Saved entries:
□ □ □ □ □ □ □

(** Save and load are inverse up to flash ageing: the cookie a save sets loads
    the same ID, the same values and issuance time; values flashed during the
    saving request are readable, and those it had read are gone. *)
Theorem save_then_load_roundtrip w s b w1 w2 :
  w_session w = Some s ->
  json_keeps {| IssuedAt := issuedAt (stamped (now_reading R (w_tick w)) s);
                Values := Some (values s); FlashValues := Some (newFlash s) |} ->
  byte_len (id s) = 64 -> hexDecode (id s) = Some b ->
  is_Some (w_response w) -> isToken (Name (cookie manager)) = true ->
  let s' := stamped (now_reading R (w_tick w)) s in
  let now := now_reading R (w_tick w) in
  absoluteExpired manager (issuedAt s') now = false -> issuedAt s' <> 0 ->
  Save R manager w = (Ok tt, w1) ->
  w_store w2 = w_store w1 -> store_clock (w_store w2) < saveDeadline manager (issuedAt s') now ->
  absoluteExpired manager (issuedAt s') (now_reading R (w_tick w2)) = false ->
  exists c s2 w3,
    last (default [] (SetCookies <$> w_response w1)) = Some (Parsed c) /\
    Load R manager (Some (c_Value c)) w2 = (Ok s2, w3) /\
    id s2 = id s /\ persistedID s2 = id s /\ values s2 = values s /\
    oldFlash s2 = newFlash s /\ newFlash s2 = ∅ /\ issuedAt s2 = issuedAt s'.
Proof.
  intros Hs Hjson Hlen Hhex [r Hr] Htok s' now Hx Hnz HS Hst Hclk Hx2.
  assert (Hid : id s <> EmptyString) by (intros E; rewrite E in Hlen; done).
  destruct (headerWritten w) eqn:Hh.
  { unfold Save in HS. rewrite Hs, bool_decide_eq_false_2, Hh in HS by done. done. }
  rewrite (Save_live w s Hs Hid Hh Hx) in HS.
  destruct (marshal R _) as [enc|] eqn:Hm; [|done].
  destruct (persist _ _ _ _) as [[[]|] st] eqn:Hp; [|done].
  destruct (Hjson _ Hm) as (p & Hu & Hi & Hv & Hf). cbn in Hi, Hv, Hf.
  apply persist_row in Hp. fold now s' in Hp, Hm. cbn in Hp.
  pose proof (setCookie_frame _ _ _ _ HS) as [Hst1 _]. cbn in Hst1.
  apply setCookie_last in HS; [|done|by eexists].
  assert (Hrow : row (w_store w2) (id s) = Some (enc, saveDeadline manager (issuedAt s') now))
    by (rewrite Hst, Hst1; exact Hp).
  destruct (get_live _ _ _ _ Hrow Hclk) as (st3 & Hget & _).
  eexists _, _, _. split; [exact HS|]. cbn [c_Value liveCookie].
  unfold Load. cbn [id stamped]. rewrite (verify_sign _ _ Hlen Hhex), bool_decide_eq_false_2 by done.
  unfold on_store. rewrite Hget, Hu. unfold bindM, manager_now. rewrite Hi. cbn [w_tick with_store].
  fold now. change (if IsZero (issuedAt s) then now else issuedAt s) with (issuedAt s').
  assert (Hz : IsZero (issuedAt s') = false) by (by apply Z.eqb_neq).
  rewrite Hz, Hx2. cbn. rewrite Hv, Hf. done.
Qed.

End answering_store.

End manager_facts.

(** ** A concrete runtime

    The payload codec is stdpp's [encode], written as a binary numeral; it stands
    in for [encoding/json] to show that the hypotheses above can hold together. *)
Module Sample.

Fixpoint pos_string (p : positive) : string :=
  match p with
  | xH => EmptyString
  | xO p => String "0" (pos_string p)
  | xI p => String "1" (pos_string p)
  end.
Fixpoint string_pos (s : string) : positive :=
  match s with
  | EmptyString => xH
  | String c s => if Ascii.eqb c "1" then xI (string_pos s) else xO (string_pos s)
  end.

Lemma string_pos_string p : string_pos (pos_string p) = p.
Proof. induction p as [p IH|p IH|]; cbn; [by rewrite IH..|done]. Qed.

Definition flat (p : payload) : Z * option (list (string * string)) * option (list (string * string)) :=
  (IssuedAt p, map_to_list <$> Values p, map_to_list <$> FlashValues p).
Definition unflat (t : Z * option (list (string * string)) * option (list (string * string)))
    : payload :=
  {| IssuedAt := t.1.1; Values := list_to_map <$> t.1.2; FlashValues := list_to_map <$> t.2 |}.

Lemma unflat_flat p : unflat (flat p) = p.
Proof.
  destruct p as [i [v|] [f|]]; unfold unflat, flat; cbn; by rewrite ?list_to_map_to_list.
Qed.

□ □ □ □ □ □ □

All lines above from the one with "rewrite (Save_live w s Hs Hid Hh Hx) in HS." to the one with "unfold Load. cbn", inclusive, should be copied exactly, and no other lines.

OUTPUT OF THE EXERCISE:
  rewrite (Save_live w s Hs Hid Hh Hx) in HS.
  destruct (marshal R _) as [enc|] eqn:Hm; [|done].
  destruct (persist _ _ _ _) as [[[]|] st] eqn:Hp; [|done].
  destruct (Hjson _ Hm) as (p & Hu & Hi & Hv & Hf). cbn in Hi, Hv, Hf.
  apply persist_row in Hp. fold now s' in Hp, Hm. cbn in Hp.
  pose proof (setCookie_frame _ _ _ _ HS) as [Hst1 _]. cbn in Hst1.
  apply setCookie_last in HS; [|done|by eexists].
  assert (Hrow : row (w_store w2) (id s) = Some (enc, saveDeadline manager (issuedAt s') now))
    by (rewrite Hst, Hst1; exact Hp).
  destruct (get_live _ _ _ _ Hrow Hclk) as (st3 & Hget & _).
  eexists _, _, _. split; [exact HS|]. cbn [c_Value liveCookie].
  unfold Load. cbn [id stamped]. rewrite (verify_sign _ _ Hlen Hhex), bool_decide_eq_false_2 by done.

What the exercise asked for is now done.